- WHAT NEEDS TO BE DONE
In the records below, count every line that includes the word "eauto". Provide the total alone.

*** MATERIAL SUPPLIED ***

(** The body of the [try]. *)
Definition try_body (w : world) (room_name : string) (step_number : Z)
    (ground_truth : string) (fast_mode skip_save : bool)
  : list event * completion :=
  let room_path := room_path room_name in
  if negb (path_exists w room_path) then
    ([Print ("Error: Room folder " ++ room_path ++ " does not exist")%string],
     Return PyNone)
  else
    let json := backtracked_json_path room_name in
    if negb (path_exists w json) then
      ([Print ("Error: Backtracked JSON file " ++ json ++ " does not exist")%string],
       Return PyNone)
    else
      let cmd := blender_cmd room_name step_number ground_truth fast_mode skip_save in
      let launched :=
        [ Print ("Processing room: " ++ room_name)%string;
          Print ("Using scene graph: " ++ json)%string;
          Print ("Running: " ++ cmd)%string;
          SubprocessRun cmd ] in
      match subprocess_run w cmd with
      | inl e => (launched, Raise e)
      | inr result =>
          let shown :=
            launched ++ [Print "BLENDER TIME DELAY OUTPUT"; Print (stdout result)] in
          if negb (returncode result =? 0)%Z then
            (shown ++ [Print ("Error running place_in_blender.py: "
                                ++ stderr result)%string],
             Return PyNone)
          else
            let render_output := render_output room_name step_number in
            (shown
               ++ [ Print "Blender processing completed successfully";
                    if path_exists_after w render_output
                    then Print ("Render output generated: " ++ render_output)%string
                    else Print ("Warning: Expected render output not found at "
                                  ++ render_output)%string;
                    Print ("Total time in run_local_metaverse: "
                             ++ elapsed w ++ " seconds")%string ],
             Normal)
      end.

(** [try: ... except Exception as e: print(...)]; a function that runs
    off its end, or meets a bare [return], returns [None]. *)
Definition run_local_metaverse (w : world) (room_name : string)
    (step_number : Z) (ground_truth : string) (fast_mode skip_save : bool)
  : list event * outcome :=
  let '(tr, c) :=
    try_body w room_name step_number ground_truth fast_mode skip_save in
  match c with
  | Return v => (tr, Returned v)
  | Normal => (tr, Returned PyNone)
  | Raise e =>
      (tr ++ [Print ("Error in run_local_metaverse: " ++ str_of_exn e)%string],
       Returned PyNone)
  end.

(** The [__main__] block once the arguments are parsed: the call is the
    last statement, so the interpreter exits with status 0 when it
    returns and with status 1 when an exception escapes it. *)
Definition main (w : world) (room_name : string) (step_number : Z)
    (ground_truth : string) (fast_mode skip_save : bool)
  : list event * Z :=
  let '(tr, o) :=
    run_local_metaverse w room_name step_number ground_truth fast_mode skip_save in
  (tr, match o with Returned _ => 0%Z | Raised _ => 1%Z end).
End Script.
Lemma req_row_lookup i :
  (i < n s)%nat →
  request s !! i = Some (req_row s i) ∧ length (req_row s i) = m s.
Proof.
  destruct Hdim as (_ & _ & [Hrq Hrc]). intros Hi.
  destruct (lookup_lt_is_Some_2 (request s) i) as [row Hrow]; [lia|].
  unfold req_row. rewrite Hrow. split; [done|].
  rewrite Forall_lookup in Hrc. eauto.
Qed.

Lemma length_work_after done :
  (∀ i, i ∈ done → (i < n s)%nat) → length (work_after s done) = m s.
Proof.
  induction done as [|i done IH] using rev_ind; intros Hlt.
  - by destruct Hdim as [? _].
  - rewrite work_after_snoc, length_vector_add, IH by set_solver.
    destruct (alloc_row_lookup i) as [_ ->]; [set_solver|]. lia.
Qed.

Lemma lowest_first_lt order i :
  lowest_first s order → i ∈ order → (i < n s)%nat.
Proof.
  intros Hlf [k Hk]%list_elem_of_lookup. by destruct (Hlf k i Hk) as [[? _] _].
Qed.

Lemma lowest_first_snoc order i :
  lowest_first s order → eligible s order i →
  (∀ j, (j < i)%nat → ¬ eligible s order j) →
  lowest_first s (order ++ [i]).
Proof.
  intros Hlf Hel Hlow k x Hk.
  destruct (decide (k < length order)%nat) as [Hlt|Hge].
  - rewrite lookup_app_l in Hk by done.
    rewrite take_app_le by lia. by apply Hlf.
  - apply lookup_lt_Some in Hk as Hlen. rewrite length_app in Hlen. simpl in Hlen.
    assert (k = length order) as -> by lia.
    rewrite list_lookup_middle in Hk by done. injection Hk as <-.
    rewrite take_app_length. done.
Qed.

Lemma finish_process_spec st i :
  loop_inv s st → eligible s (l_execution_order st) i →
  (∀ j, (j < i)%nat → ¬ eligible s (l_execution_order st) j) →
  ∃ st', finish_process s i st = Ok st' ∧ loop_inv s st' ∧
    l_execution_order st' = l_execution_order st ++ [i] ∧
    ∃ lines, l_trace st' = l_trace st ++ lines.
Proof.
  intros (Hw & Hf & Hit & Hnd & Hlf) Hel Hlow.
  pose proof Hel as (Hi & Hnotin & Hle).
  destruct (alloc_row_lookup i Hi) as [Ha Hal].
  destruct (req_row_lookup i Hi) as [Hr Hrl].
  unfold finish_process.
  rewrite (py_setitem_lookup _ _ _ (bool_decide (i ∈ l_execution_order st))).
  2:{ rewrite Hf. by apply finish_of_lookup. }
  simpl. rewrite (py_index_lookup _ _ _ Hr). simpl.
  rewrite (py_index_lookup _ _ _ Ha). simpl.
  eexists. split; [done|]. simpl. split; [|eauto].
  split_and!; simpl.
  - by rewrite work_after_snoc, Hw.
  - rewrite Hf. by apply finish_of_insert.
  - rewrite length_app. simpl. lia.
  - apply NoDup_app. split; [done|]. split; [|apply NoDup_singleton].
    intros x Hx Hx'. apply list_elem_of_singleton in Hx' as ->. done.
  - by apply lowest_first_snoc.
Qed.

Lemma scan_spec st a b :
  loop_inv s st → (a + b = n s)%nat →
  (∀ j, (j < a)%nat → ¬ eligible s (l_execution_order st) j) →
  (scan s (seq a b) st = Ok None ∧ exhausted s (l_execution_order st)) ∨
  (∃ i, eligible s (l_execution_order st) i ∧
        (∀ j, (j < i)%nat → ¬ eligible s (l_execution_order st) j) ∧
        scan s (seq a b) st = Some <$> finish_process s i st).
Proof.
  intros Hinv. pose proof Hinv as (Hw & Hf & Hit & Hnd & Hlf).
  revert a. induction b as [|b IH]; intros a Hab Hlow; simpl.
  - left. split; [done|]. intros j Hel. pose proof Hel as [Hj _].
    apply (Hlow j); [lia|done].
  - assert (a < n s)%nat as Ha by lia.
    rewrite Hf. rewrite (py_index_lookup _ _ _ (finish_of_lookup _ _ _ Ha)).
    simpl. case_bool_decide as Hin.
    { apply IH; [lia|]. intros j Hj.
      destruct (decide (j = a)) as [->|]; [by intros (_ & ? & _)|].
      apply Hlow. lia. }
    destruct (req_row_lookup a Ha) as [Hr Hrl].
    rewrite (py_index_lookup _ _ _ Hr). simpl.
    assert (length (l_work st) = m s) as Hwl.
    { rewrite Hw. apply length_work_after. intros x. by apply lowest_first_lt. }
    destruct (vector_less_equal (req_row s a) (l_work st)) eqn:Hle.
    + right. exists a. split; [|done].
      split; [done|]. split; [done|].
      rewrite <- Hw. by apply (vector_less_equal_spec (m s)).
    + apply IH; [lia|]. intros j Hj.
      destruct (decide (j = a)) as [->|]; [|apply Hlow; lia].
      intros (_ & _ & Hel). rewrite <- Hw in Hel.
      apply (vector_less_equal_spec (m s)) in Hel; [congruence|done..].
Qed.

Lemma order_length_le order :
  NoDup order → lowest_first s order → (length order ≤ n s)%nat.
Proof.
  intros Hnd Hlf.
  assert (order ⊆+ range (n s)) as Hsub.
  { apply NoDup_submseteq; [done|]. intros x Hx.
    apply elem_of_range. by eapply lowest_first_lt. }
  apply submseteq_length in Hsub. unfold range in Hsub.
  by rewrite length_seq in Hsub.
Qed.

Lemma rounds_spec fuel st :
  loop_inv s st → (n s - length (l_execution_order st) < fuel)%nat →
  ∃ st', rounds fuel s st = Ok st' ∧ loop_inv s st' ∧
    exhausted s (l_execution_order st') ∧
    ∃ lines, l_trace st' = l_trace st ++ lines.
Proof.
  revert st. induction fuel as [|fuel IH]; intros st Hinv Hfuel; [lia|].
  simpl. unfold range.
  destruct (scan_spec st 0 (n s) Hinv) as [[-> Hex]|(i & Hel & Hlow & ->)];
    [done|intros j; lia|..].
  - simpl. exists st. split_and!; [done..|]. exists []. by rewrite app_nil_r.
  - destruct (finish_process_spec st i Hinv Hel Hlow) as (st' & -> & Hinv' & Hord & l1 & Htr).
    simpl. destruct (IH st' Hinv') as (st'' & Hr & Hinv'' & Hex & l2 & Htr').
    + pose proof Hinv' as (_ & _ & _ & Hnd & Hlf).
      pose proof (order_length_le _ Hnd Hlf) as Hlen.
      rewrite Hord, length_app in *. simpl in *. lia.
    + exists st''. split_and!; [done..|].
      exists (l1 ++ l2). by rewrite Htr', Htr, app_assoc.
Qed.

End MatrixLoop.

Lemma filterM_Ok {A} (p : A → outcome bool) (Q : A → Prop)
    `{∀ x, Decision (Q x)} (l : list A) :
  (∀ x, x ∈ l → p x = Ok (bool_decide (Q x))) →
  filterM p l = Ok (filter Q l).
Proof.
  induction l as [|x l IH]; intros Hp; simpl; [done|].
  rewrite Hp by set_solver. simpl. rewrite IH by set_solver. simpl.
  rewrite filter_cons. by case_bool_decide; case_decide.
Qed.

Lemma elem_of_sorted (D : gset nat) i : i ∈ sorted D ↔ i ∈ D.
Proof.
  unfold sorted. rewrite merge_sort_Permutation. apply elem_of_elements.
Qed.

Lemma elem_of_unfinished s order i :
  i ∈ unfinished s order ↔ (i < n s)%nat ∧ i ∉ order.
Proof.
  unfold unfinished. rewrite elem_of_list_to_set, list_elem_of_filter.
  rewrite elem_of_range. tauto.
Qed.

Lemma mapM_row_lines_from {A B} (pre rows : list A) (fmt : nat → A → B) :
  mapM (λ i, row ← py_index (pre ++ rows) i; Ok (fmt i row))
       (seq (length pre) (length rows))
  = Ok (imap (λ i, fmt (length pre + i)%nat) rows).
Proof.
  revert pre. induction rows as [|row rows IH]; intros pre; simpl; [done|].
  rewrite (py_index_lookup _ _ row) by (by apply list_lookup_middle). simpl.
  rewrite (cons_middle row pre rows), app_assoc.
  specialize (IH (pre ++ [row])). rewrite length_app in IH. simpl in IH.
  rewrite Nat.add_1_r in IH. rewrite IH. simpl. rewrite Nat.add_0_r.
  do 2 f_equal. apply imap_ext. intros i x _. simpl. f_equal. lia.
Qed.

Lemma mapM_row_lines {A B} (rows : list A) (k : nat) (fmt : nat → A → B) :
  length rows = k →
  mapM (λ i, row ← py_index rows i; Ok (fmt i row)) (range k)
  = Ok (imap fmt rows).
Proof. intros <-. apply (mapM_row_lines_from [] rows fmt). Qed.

***

- SOLUTION FOR THIS EXERCISE
2